INSTRUCTIONS FOR THE TASK ▸ Return only the lines of the listing below that run from the line with "Record Listener := mkListener" through the line with "frames : list (nat * Cb);", both ends included, exactly as written.

THE DATA ▸
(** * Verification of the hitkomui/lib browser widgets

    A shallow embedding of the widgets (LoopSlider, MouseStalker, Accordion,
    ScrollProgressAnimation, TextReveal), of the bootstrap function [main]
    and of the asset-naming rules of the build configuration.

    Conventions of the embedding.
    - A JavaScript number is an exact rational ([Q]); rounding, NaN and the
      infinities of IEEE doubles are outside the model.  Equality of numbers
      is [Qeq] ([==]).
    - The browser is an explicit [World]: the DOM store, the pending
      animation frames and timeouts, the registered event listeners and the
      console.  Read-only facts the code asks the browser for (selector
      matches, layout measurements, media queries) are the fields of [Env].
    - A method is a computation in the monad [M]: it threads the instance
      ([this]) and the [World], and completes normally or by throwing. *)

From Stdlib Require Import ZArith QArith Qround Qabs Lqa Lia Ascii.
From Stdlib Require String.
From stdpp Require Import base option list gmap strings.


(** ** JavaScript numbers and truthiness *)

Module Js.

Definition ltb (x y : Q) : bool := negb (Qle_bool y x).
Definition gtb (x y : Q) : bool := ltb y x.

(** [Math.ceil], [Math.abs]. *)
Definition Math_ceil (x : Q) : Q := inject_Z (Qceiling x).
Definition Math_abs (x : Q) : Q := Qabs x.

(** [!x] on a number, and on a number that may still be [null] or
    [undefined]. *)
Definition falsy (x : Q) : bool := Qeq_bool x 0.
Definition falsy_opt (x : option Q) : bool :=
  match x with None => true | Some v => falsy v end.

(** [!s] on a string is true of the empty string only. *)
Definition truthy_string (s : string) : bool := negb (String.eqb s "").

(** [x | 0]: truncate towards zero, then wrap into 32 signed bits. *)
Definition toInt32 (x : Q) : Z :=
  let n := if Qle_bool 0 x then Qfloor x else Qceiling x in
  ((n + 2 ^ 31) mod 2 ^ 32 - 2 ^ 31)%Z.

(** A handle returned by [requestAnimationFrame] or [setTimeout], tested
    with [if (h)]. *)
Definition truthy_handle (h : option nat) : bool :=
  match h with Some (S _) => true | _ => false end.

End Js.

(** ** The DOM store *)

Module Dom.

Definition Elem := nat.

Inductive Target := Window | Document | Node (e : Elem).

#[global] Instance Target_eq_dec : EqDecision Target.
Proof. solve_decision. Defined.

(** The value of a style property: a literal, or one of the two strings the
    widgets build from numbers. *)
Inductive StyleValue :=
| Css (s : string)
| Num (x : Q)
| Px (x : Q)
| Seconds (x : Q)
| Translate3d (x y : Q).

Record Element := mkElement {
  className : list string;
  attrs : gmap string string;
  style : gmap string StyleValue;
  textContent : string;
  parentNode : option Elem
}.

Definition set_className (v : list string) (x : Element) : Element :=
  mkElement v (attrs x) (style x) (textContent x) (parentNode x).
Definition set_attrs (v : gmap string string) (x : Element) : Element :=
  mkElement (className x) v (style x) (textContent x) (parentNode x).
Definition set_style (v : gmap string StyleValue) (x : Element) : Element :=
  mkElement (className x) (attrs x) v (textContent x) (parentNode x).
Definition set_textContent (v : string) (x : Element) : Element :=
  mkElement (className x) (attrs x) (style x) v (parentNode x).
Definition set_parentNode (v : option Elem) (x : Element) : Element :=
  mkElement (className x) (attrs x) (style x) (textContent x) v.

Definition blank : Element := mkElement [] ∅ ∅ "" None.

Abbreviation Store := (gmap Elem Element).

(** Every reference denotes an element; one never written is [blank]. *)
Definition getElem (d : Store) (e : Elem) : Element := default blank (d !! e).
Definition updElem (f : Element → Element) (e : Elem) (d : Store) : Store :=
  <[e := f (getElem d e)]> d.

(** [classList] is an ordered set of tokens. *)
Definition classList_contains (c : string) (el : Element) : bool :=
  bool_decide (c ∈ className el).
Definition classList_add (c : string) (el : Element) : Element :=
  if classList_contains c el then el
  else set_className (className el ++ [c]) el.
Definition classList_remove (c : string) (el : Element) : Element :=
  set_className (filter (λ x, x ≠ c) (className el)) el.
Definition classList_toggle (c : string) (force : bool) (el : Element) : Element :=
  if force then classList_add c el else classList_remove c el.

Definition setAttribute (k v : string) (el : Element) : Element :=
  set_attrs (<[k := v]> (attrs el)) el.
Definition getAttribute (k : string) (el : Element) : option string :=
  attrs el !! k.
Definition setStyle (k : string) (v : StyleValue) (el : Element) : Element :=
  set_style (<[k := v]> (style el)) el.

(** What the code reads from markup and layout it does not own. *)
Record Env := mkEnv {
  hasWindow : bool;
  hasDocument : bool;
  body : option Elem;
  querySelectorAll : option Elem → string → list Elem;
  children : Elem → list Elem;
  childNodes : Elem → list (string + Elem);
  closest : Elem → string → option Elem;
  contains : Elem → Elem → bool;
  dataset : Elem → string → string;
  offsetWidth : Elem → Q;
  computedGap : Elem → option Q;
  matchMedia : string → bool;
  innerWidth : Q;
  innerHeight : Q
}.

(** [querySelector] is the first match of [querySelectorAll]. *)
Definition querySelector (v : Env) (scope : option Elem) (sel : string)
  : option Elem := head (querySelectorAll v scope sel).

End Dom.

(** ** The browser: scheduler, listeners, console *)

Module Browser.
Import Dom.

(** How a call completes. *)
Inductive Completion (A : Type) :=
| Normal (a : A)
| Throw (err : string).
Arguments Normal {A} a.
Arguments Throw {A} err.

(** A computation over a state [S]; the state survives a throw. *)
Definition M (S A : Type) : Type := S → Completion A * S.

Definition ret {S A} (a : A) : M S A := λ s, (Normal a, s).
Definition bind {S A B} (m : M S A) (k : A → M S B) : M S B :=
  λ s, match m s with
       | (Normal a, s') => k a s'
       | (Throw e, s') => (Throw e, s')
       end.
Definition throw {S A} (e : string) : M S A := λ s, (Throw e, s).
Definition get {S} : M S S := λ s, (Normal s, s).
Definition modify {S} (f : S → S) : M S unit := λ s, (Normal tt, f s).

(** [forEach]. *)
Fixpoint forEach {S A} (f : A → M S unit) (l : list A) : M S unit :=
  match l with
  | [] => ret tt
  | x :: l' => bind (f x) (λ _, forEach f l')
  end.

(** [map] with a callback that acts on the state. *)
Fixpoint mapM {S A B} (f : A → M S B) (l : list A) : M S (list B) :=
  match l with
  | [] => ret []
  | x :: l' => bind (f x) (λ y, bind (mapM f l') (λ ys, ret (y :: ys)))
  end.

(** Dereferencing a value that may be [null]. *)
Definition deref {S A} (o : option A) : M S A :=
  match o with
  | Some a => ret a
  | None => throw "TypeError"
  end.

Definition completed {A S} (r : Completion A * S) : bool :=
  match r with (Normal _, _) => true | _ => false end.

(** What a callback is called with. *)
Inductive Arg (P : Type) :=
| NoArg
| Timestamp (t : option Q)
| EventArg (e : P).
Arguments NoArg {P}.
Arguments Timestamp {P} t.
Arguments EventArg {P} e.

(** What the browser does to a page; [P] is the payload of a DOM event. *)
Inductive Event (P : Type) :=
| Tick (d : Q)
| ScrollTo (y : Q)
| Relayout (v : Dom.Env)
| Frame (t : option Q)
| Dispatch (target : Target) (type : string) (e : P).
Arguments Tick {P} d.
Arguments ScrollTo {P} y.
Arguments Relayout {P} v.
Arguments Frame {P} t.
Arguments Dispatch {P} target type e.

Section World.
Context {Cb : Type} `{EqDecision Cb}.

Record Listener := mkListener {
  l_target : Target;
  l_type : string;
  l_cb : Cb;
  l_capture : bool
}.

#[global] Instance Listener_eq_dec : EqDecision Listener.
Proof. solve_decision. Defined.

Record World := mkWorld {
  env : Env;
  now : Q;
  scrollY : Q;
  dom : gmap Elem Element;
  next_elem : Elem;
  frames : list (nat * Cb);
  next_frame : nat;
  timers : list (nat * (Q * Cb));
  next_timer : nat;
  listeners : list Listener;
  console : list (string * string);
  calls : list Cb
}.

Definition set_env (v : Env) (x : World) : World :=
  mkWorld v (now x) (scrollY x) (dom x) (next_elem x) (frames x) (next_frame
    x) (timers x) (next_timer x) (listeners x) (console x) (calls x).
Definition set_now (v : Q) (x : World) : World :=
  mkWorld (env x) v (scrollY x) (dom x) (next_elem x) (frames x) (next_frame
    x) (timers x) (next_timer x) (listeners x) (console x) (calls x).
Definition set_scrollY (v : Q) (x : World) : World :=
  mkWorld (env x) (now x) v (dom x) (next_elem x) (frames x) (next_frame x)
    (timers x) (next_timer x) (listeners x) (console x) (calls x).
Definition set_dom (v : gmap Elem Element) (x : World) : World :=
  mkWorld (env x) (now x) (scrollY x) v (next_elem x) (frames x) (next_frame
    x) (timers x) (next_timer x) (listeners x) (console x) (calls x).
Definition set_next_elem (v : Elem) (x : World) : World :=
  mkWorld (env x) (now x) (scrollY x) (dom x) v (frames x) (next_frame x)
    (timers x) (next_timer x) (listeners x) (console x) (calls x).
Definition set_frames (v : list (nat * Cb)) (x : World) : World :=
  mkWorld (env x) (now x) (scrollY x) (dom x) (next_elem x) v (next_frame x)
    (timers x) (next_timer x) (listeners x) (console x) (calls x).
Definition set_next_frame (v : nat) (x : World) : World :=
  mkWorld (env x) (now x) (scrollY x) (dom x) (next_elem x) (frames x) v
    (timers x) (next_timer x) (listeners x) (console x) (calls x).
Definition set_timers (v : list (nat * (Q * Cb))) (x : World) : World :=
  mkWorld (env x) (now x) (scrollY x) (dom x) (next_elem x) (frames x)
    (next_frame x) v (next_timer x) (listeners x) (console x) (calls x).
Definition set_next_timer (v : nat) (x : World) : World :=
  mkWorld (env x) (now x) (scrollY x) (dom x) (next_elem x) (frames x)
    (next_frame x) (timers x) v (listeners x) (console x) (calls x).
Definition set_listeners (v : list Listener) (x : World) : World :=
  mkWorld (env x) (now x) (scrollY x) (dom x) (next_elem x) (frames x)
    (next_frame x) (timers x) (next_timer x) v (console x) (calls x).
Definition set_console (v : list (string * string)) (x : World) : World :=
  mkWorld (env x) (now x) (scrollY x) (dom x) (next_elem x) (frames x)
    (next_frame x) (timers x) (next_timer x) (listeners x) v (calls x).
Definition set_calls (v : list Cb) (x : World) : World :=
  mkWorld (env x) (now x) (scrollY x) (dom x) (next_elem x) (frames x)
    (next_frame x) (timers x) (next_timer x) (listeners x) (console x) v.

OUTPUT OF THE EXERCISE ▸
Record Listener := mkListener {
  l_target : Target;
  l_type : string;
  l_cb : Cb;
  l_capture : bool
}.

#[global] Instance Listener_eq_dec : EqDecision Listener.
Proof. solve_decision. Defined.

Record World := mkWorld {
  env : Env;
  now : Q;
  scrollY : Q;
  dom : gmap Elem Element;
  next_elem : Elem;
  frames : list (nat * Cb);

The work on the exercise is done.